**WORK TO BE COMPLETED:** The lines below starting at the line containing "(** ** Reading back from swap *)" and ending at the line containing "has (get_pte (gmaps G) (pml4 (space σ), page)) PRESENT = false" are to be repeated exactly, with both ends kept and nothing else added.

**MATERIAL SHOWN:**
::::::

(** ** Installing and losing *)

Lemma wp_map_page h others G σ page r f Q :
  inv K (tok f h) others G σ → (∀ x, 0 ≤ h x) → region_at (regions (space σ)) page = Some r → aligned page →
  match source r page with SharedAt o off => pages σ !! (o, off) = Some f | _ => count (phys σ) f = 1 end →
  pfn (get_pte (gmaps G) (pml4 (space σ), page)) = None →
  (∀ G' p', inv K h others G' (with_phys p' σ) → calm (only (pml4 (space σ), page)) G σ G' (with_phys p' σ) →
     pfn (get_pte (gmaps G') (pml4 (space σ), page)) = Some f → has (get_pte (gmaps G') (pml4 (space σ), page)) COW = false →
     mem p' !! f = mem (phys σ) !! f → gX G' = gX G → gmaps G' = set_pte (pml4 (space σ), page) (page_entry f (to_page_flags (prot r))) (gmaps G) →
     Q (inr tt) (with_phys p' σ)) →
  (∀ G' p' e, inv K h others G' (with_phys p' σ) → evolves nothing G σ G' (with_phys p' σ) → shrinks (phys σ) p' → gF G' = ∅ → Q (inl e) (with_phys p' σ)) →
  wp (map_page (pml4 (space σ)) page f (prot r)) Q σ.
Proof using Type.
  intros Hi Hh Hr Ha Hsrc Hpn Hs Hn. destruct (region_page _ _ _ _ _ _ Hi Hr Ha) as (Hok & Hva & Hin & Hv & Hpg).
  unfold map_page. wp_step. eapply (wp_st_install K h others G σ page f); [done|done|done|exact Hv|done| |].
  - intros G' p' Hi' Hc _ Em Hpf Hmem HX. wp_steps. apply (Hs G'); try done. rewrite Em, get_set_pte, decide_True by done.
    assert (frame_addr f) as Hfa; [|by apply new_entry_perms].
    pose proof (inv_phys _ _ _ _ _ Hi') as Hp'. destruct (mapped_frame _ _ _ _ _ _ _ _ _ Hp' Hpf) as (_ & HU & _).
    eapply (fa_addr (gF G') (gU G')); [apply (pi_rep _ _ _ _ (ph_paging _ _ _ _ _ _ _ Hp'))|set_solver +HU].
  - intros G' p' e Hi' Hc Em He. assert (gF G' = ∅) as HF by (rewrite Hpn in He; by destruct He as [[_ ?]|[_ [? ?]]]). wp_steps. destruct (inv_lose K h others G' (with_phys p' σ) f Hi' Hh) as [Hi2 Hev2].
    eapply Hn; [exact Hi2| |apply Hc|done]. eapply evolves_trans; [apply Hc|exact Hev2].
Qed.

(** ** The outcome of a fault *)

(** The page is present, its contents are what they were or what a first touch
    gives, and it is ready for a write when one was asked for. *)
Record faulted (page : Z) r (write : bool) G σ G' σ' : Prop := {
  fl_evolves : evolves (only (pml4 (space σ), page)) G σ G' σ';
  fl_space : same_space (space σ) (space σ');
  fl_counts : grows 1 (phys σ) (phys σ');
  fl_present : is_Some (pfn (get_pte (gmaps G') (pml4 (space σ), page)));
  fl_data : data G' σ' (pml4 (space σ), page) =
    match data G σ (pml4 (space σ), page) with Some d => Some d | None => Some (first_touch σ r page) end;
  fl_write : write = true → has (get_pte (gmaps G') (pml4 (space σ), page)) COW = false;
}.

Lemma only_data G σ G' σ' k : evolves nothing G σ G' σ' → data G' σ' k = data G σ k.
Proof using Type. intros He. apply (ev_data _ _ _ _ _ He). by intros []. Qed.

Lemma nothing_only k G σ G' σ' : evolves nothing G σ G' σ' → evolves (only k) G σ G' σ'.
Proof using Type. apply evolves_weaken. by intros ? []. Qed.

(** Steps before the fault proper are invisible. *)
Lemma faulted_after page r write G σ G1 σ1 G2 σ2 :
  calm nothing G σ G1 σ1 → same_space (space σ) (space σ1) → faulted page r write G1 σ1 G2 σ2 → faulted page r write G σ G2 σ2.
Proof using Type.
  intros [He Hsh _ _] Hs [Hev Hsp Hg Hpr Hd Hw]. rewrite (ev_root _ _ _ _ _ He) in *. split; try done.
  - eapply evolves_trans; [by apply nothing_only|done].
  - by eapply same_space_trans.
  - by apply (grows_after _ (phys σ1)).
  - rewrite Hd, (only_data G σ G1 σ1) by done. destruct (data G σ _); [done|]. unfold first_touch.
    destruct (shared r) as [o|]; [|done]. by rewrite (ev_shared _ _ _ _ _ He _ (λ x, x)).
Qed.

Lemma calm_grows T G σ G' σ' : calm T G σ G' σ' → grows 1 (phys σ) (phys σ').
Proof using Type. intros [_ Hs _ _] f. specialize (Hs f). lia. Qed.

Lemma faulted_acct page r write G σ G1 σ1 σ2 :
  faulted page r write G σ G1 σ1 → acct σ1 σ2 → faulted page r write G σ G1 σ2.
Proof using Type.
  intros [Hev Hsp Hg Hpr Hd Hw] Hac. split; try done.
  - eapply evolves_trans; [exact Hev|]. by apply acct_evolves.
  - eapply same_space_trans; [done|apply Hac].
  - by rewrite (ac_phys _ _ Hac).
  - rewrite <- Hd. destruct Hac as [E1 E2 _ _ _]. unfold data. by rewrite E1, E2.
Qed.

(** Why a permitted fault can fail: no free frame, the container's limit, or a
    page that cannot be read back. *)
Definition stuck (page : Z) G σ : Prop :=
  gF G = ∅ ∨ over_limit σ ∨ data G σ (pml4 (space σ), page) = Some None.

(** ** Copying on write *)

(** The page of another owner is copied to a new frame. *)
Lemma wp_cow_copy others G σ page r ptr Q :
  let e := get_pte (gmaps G) (pml4 (space σ), page) in
  inv K none others G σ → region_at (regions (space σ)) page = Some r → aligned page → can_write (prot r) = true →
  leaf_ptr (gown G) (pml4 (space σ)) page ptr → has e PRESENT = true → private (source r page) = true →
  (∀ G' σ', inv K none others G' σ' → faulted page r true G σ G' σ' → Q (inr tt) σ') →
  (∀ G' σ', inv K none others G' σ' → calm nothing G σ G' σ' → same_space (space σ) (space σ') → gF G' = ∅ → Q (inl ENOMEM) σ') →
  wp (r ← on_phys alloc_user_page;
      match r with
      | None => mret (inl ENOMEM)
      | Some new =>
          bs ← page_bytes (entry_addr e);
          _ ← on_phys (write_frame new (Page bs));
          _ ← on_phys (write_entry ptr (Z.lor (Z.lor (Z.lor new PRESENT) WRITABLE) (Z.land e (Z.lor USER NO_EXECUTE))));
          _ ← on_phys (page_put (entry_addr e));
          mret (inr tt)
      end) Q σ.
Proof using Type.
  intros e Hi Hr Ha Hw Hptr Hpr Hpriv Hs Hn. destruct (region_page _ _ _ _ _ _ Hi Hr Ha) as (Hok & Hva & Hin & Hv & Hpg).
  set (k := (pml4 (space σ), page)) in *. destruct (present_page _ _ _ _ _ _ _ _ _ _ Hi Hv eq_refl Hpr) as (Hf & Hpte & Hperm). fold k e in Hf, Hpte, Hperm.
  wp_step. eapply (wp_st_alloc K none others G); [done| |].
  2:{ intros p' Hi' Hcm HF. wp_steps. apply (Hn G); auto with fastros. }
  intros f G1 p1 Hi1 Hcm1 Em1 Hcf _ Hfa HfF Hcs. assert (pfn (get_pte (gmaps G1) k) = Some (entry_addr e)) as Hf1 by (by rewrite Em1).
  destruct (mapped_bytes K _ G1 _ _ _ (iv_machine _ _ _ _ _ Hi1) Hf1) as (bs & Hbs & Hlen).
  wp_step. unfold page_bytes. wp_steps. rewrite Hbs. wp_steps.
  eapply (wp_st_fill K none others G1); [done|apply none_nonneg|done|done|]. intros p2 Hi2 Hcm2 Hcf2 Hbs2. wp_step.
  assert (mem p2 !! entry_addr e = Some (Page bs)) as Hbs0.
  { pose proof (only_data G1 _ G1 _ k (cm_evolves _ _ _ _ _ Hcm2)) as Ed. rewrite !(data_present _ _ _ _ Hf1) in Ed.
    unfold frame_bytes in Ed. simpl in Ed, Hbs. rewrite Hbs in Ed.
    destruct (mapped_bytes K _ G1 _ _ _ (iv_machine _ _ _ _ _ Hi2) Hf1) as (bs' & Hbs' & _). simpl in Hbs'. rewrite Hbs' in *. congruence. }
  destruct (copy_entry e f (prot r) Hfa Hperm Hw) as (E1 & E2 & E3).
  assert (page_of (gown G1) (pml4 (space σ)) page) as Hpg1 by (by destruct (region_page _ _ _ _ _ _ Hi1 Hr Ha) as (_ & _ & _ & _ & ?)).
  assert (leaf_ptr (gown G1) (pml4 (space σ)) page ptr) as Hptr1.
  { destruct Hptr as [? ?]. split; [done|]. eapply lookup_weaken; [done|apply Hcm1]. }
  eapply (wp_st_copy K none others G1 _ page ptr f (entry_addr e)); [exact Hi2|apply none_nonneg|done|done|done|exact E1|done| |exact Hv|done|done|].
  { simpl. by rewrite Hbs2, Hbs0. }
  intros G3 p3 Hi3 Hcm3 Hd3 Em3 _. wp_step. eapply (wp_st_put K none others); [exact Hi3|apply none_nonneg|].
  intros G4 p4 Hi4 Hcm4 Em4 _ _ _. wp_steps. apply (Hs G4); [done|]. simpl in Em3, Hcm3, Hd3. fold k in Em3, Hcm3, Hd3.
  pose proof (calm_trans _ _ _ _ _ _ _ Hcm1 Hcm2) as Hcm12. split; fold k.
  - eapply evolves_trans; [apply nothing_only, Hcm12|]. eapply evolves_trans; [apply Hcm3|]. apply nothing_only, Hcm4.
  - auto with fastros.
  - eapply (grows_after _ (phys (with_phys p2 (with_phys p1 σ)))); [lia|apply Hcm12|].
    eapply grows_before; [lia|by eapply calm_grows|apply Hcm4].
  - rewrite Em4, Em3, get_set_pte, decide_True by done. eauto.
  - rewrite (only_data _ _ _ _ _ (cm_evolves _ _ _ _ _ Hcm4)), Hd3, (only_data _ _ _ _ _ (cm_evolves _ _ _ _ _ Hcm12)).
    unfold data. fold e. by rewrite Hf.
  - intros _. rewrite Em4, Em3, get_set_pte, decide_True by done. done.
Qed.

Lemma wp_do_cow others G σ page r ptr Q :
  inv K none others G σ → region_at (regions (space σ)) page = Some r → aligned page → can_write (prot r) = true →
  leaf_ptr (gown G) (pml4 (space σ)) page ptr → has (get_pte (gmaps G) (pml4 (space σ), page)) PRESENT = true →
  has (get_pte (gmaps G) (pml4 (space σ), page)) COW = true →
  (∀ G' σ', inv K none others G' σ' → faulted page r true G σ G' σ' → Q (inr tt) σ') →
  (∀ G' σ', inv K none others G' σ' → calm nothing G σ G' σ' → same_space (space σ) (space σ') → gF G' = ∅ → Q (inl ENOMEM) σ') →
  wp (do_cow ptr) Q σ.
Proof using Type.
  intros Hi Hr Ha Hw Hptr Hpr Hcow Hs Hn. destruct (region_page _ _ _ _ _ _ Hi Hr Ha) as (Hok & Hva & Hin & Hv & Hpg).
  set (k := (pml4 (space σ), page)) in *. unfold do_cow. wp_step. eapply wp_st_read; [done..|]. fold k. set (e := get_pte (gmaps G) k) in *.
  destruct (present_page _ _ _ _ _ _ _ _ _ _ Hi Hv eq_refl Hpr) as (Hf & Hpte & Hperm). fold k e in Hf, Hpte, Hperm.
  assert (private (source r page) = true) as Hpriv.
  { unfold pte_ok in Hpte. rewrite Hf in Hpte. destruct Hpte as [_ Hx]. destruct (source r page); [done..|]. destruct Hx; congruence. }
  wp_step. eapply (wp_st_count K none others G σ k); [done|exact Hf|]. destruct (Z.eqb_spec (count (phys σ) (entry_addr e)) 1) as [Hc1|Hc1].
  2:{ by eapply (wp_cow_copy others G σ page r ptr). }
  destruct (uncow_entry e (prot r) Hperm Hw) as (E1 & E2 & E3). wp_step.
  eapply (wp_st_flags K none others G σ page ptr _ (prot r)); [done..|rewrite E1, Hf; eauto|exact Hv| |].
  { unfold pte_ok in *. rewrite Hf in Hpte. rewrite E1, Hf. split; [done|]. destruct Hpte as [_ Hx]. destruct (source r page); [naive_solver..|done]. }
  intros G' p' Hi' Hcm Em _ _. wp_steps. apply (Hs G'); [done|]. fold k in Em. split; fold k.
  - apply nothing_only, Hcm.
  - auto with fastros.
  - by eapply calm_grows.
  - rewrite Em, get_set_pte, decide_True by done. rewrite E1, Hf. eauto.
  - rewrite (only_data G σ) by apply Hcm. unfold data. fold e. by rewrite Hf.
  - intros _. rewrite Em, get_set_pte, decide_True by done. done.
Qed.

(** ** Reading back from swap *)

Lemma swapped_entry h others G σ page r :
  inv K h others G σ → region_at (regions (space σ)) page = Some r →
  has (get_pte (gmaps G) (pml4 (space σ), page)) PRESENT = false → get_pte (gmaps G) (pml4 (space σ), page) ≠ 0 →
  is_Some (swapped (get_pte (gmaps G) (pml4 (space σ), page))) ∧ shared r = None.
Proof using Type.
  intros Hi Hr Hpr Hz. destruct (so_pte _ _ _ (iv_space _ _ _ _ _ Hi) page _ (proj2 (maps_get _ _ _ _ _ _ (iv_machine _ _ _ _ _ Hi)) (conj eq_refl Hz)))
    as (p & g & src & Hv & Hok).
  unfold view in Hv. rewrite Hr in Hv. simplify_eq/=. unfold pte_ok, pfn in Hok. rewrite Hpr in Hok. destruct Hok as [Hs Hp].
  split; [done|]. unfold source in Hp. by destruct (shared r).
Qed.

Lemma slot_range h G σ k s : machine K h G σ → swapped (get_pte (gmaps G) k) = Some s → 0 ≤ s.
Proof using Type.
  intros Hm Hk. apply (mc_slots _ _ _ _ Hm) in Hk. pose proof (mc_swap _ _ _ _ Hm) as Hsw. destruct (swap σ) as [sw|].
  - destruct Hsw as [Hrep _]. by apply (sr_range _ _ Hrep).
  - rewrite Hsw in Hk. set_solver +Hk.
Qed.

Lemma private_source r page : shared r = None → ∀ o off, source r page ≠ SharedAt o off.
Proof using Type. intros Hs o off. unfold source. rewrite Hs. by repeat case_match. Qed.

(** The page has a frame of its own. *)
Definition page_alone G σ (k : Z * Z) : Prop := ∀ f, pfn (get_pte (gmaps G) k) = Some f → count (phys σ) f = 1.

Lemma frame_alone h others G σ k f : inv K h others G σ → pfn (get_pte (gmaps G) k) = Some f → count (phys σ) f ≤ 1 → page_alone G σ k.
Proof using Type.
  intros Hi Hk Hc x Hx. simplify_eq. pose proof (mapped_frame _ _ _ _ _ _ _ _ _ (inv_phys _ _ _ _ _ Hi) Hk) as [? _]. lia.
Qed.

::::::

**TASK RESPONSE:**
(** ** Reading back from swap *)

Lemma swapped_entry h others G σ page r :
  inv K h others G σ → region_at (regions (space σ)) page = Some r →
  has (get_pte (gmaps G) (pml4 (space σ), page)) PRESENT = false → get_pte (gmaps G) (pml4 (space σ), page) ≠ 0 →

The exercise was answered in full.